Abstract Crystallization of Cd[S2CN(iPr)CH2CH2OH]2 from ethanol yields the coordination polymer [{Cd[S2CN(iPr)CH2CH2OH]2}·EtOH]∞ (1) within 3 h. When the solution is allowed to stand for another hour, the needles begin to dissolve and prisms emerge of the supramolecular isomer (SI), binuclear {Cd[S2CN(iPr)CH2CH2OH]2}2·2EtOH (2). These have been fully characterized spectroscopically and by X-ray crystallography. Polymeric 1 has 2-fold symmetry and features dithiocarbamate ligands coordinating two octahedral Cd atoms in a μ 2 κ 2-tridentate mode. Binuclear 2 is centrosymmetric with two ligands being μ 2 κ 2-tridentate as for 1 but the other two being κ 2-chelating leading to square pyramidal geometries.

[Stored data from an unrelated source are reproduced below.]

(** * Thumb War server: a shallow embedding of [server.js]

    The server keeps a registry of rooms ([rooms], a JS [Map]), one closure
    variable [roomId] per connection, and one recurring timer per room.  The
    handlers [joinRoom], [input], [disconnect] and the timer callback
    [tickRoom] are embedded below as state-passing functions over that store,
    and [step] runs them one event at a time.

    - JS numbers are IEEE-754 binary64 values: they are Rocq's primitive
      [float], whose [+], [-], [*], [/], [sqrt] and comparisons are the same
      correctly rounded binary64 operations.  General facts about them are
      proved from the specification of those operations ([FloatAxioms]).
    - JS objects used as dictionaries enumerate their string keys in
      insertion order (socket ids are 20-character strings, never array
      indices), so [room.players] is an association list.
    - The [ack] reply of [joinRoom] is the second component of its result.
      The [io.to(roomId).emit] broadcasts and [socket.join] only send data
      out and are no part of the store: no handler reads them back.  The
      messages an event sends are given separately ([stepEmits]).
    - [rid] is a string or absent, room codes are read in the ASCII range, and
      the [data] of an [input] is an object whose five fields are read
      through [ToBoolean]. *)

From Stdlib Require Import ZArith Floats String Ascii List Bool Lia.
From stdpp Require Import gmap strings list fin_maps.

#[local] Set Warnings "-inexact-float".
#[local] Open Scope string_scope.
#[local] Open Scope list_scope.

(** ** JS numbers *)

Module JS.

#[local] Open Scope float_scope.

(** [ToBoolean] on a number: [+0], [-0] and [NaN] are falsy. *)
Definition truthy (x : float) : bool := negb (is_zero x || is_nan x).

(** [x || d] on numbers. *)
Definition or_else (x d : float) : float := if truthy x then x else d.

Definition is_neg_zero (x : float) : bool := is_zero x && get_sign x.
Definition is_pos_zero (x : float) : bool := is_zero x && negb (get_sign x).

(** [Math.max(a, b)]: NaN if either argument is NaN; [+0] is larger
    than [-0]. *)
Definition Math_max (a b : float) : float :=
  if is_nan a || is_nan b then nan
  else if is_neg_zero a && is_pos_zero b then b
  else if a <? b then b else a.

(** [Math.min(a, b)]: NaN if either argument is NaN; [-0] is smaller
    than [+0]. *)
Definition Math_min (a b : float) : float :=
  if is_nan a || is_nan b then nan
  else if is_pos_zero a && is_neg_zero b then b
  else if b <? a then b else a.

(** [Math.hypot(x, y)].  ECMAScript leaves the result
    implementation-approximated; it is taken here as the rounded square
    root of the rounded sum of squares. *)
Definition Math_hypot (x y : float) : float := sqrt (x * x + y * y).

The conversion of the kinetic crystallization product, 1, to thermodynamic 2 is irreversible but transformations mediated by recrystallization (ethanol and acetonitrile) to related literature SI species, namely coordination polymer [{Cd[S2CN(iPr)CH2CH2OH]2}3·MeCN]∞ and binuclear {Cd[S2CN(iPr)CH2CH2 OH]2}2·2H2O·2MeCN, are demonstrated, some of which are reversible. Three other crystallization outcomes are described whereby crystal structures were obtained for the 1:2 co-crystal {Cd[S2CN(iPr)CH2CH2OH]2}2:2[3-(propan-2-yl)-1,3-oxazolidine-2-thione] (3), the salt co-crystal [iPrNH2(CH2CH2OH)]4[SO4]2{Cd[S2CN(iPr)CH2CH2OH]2}2 (4) and the salt [iPrNH2(CH2CH2OH)]{Cd[S2CN(iPr)CH2CH2OH]3} (5). These arise as a result of decomposition/oxidation of the dithiocarbamate ligands. In each of 3 and 4 the binuclear {Cd[S2CN(iPr)CH2CH2OH]2}2 SI, as in 2, is observed strongly suggesting a thermodynamic preference for this form.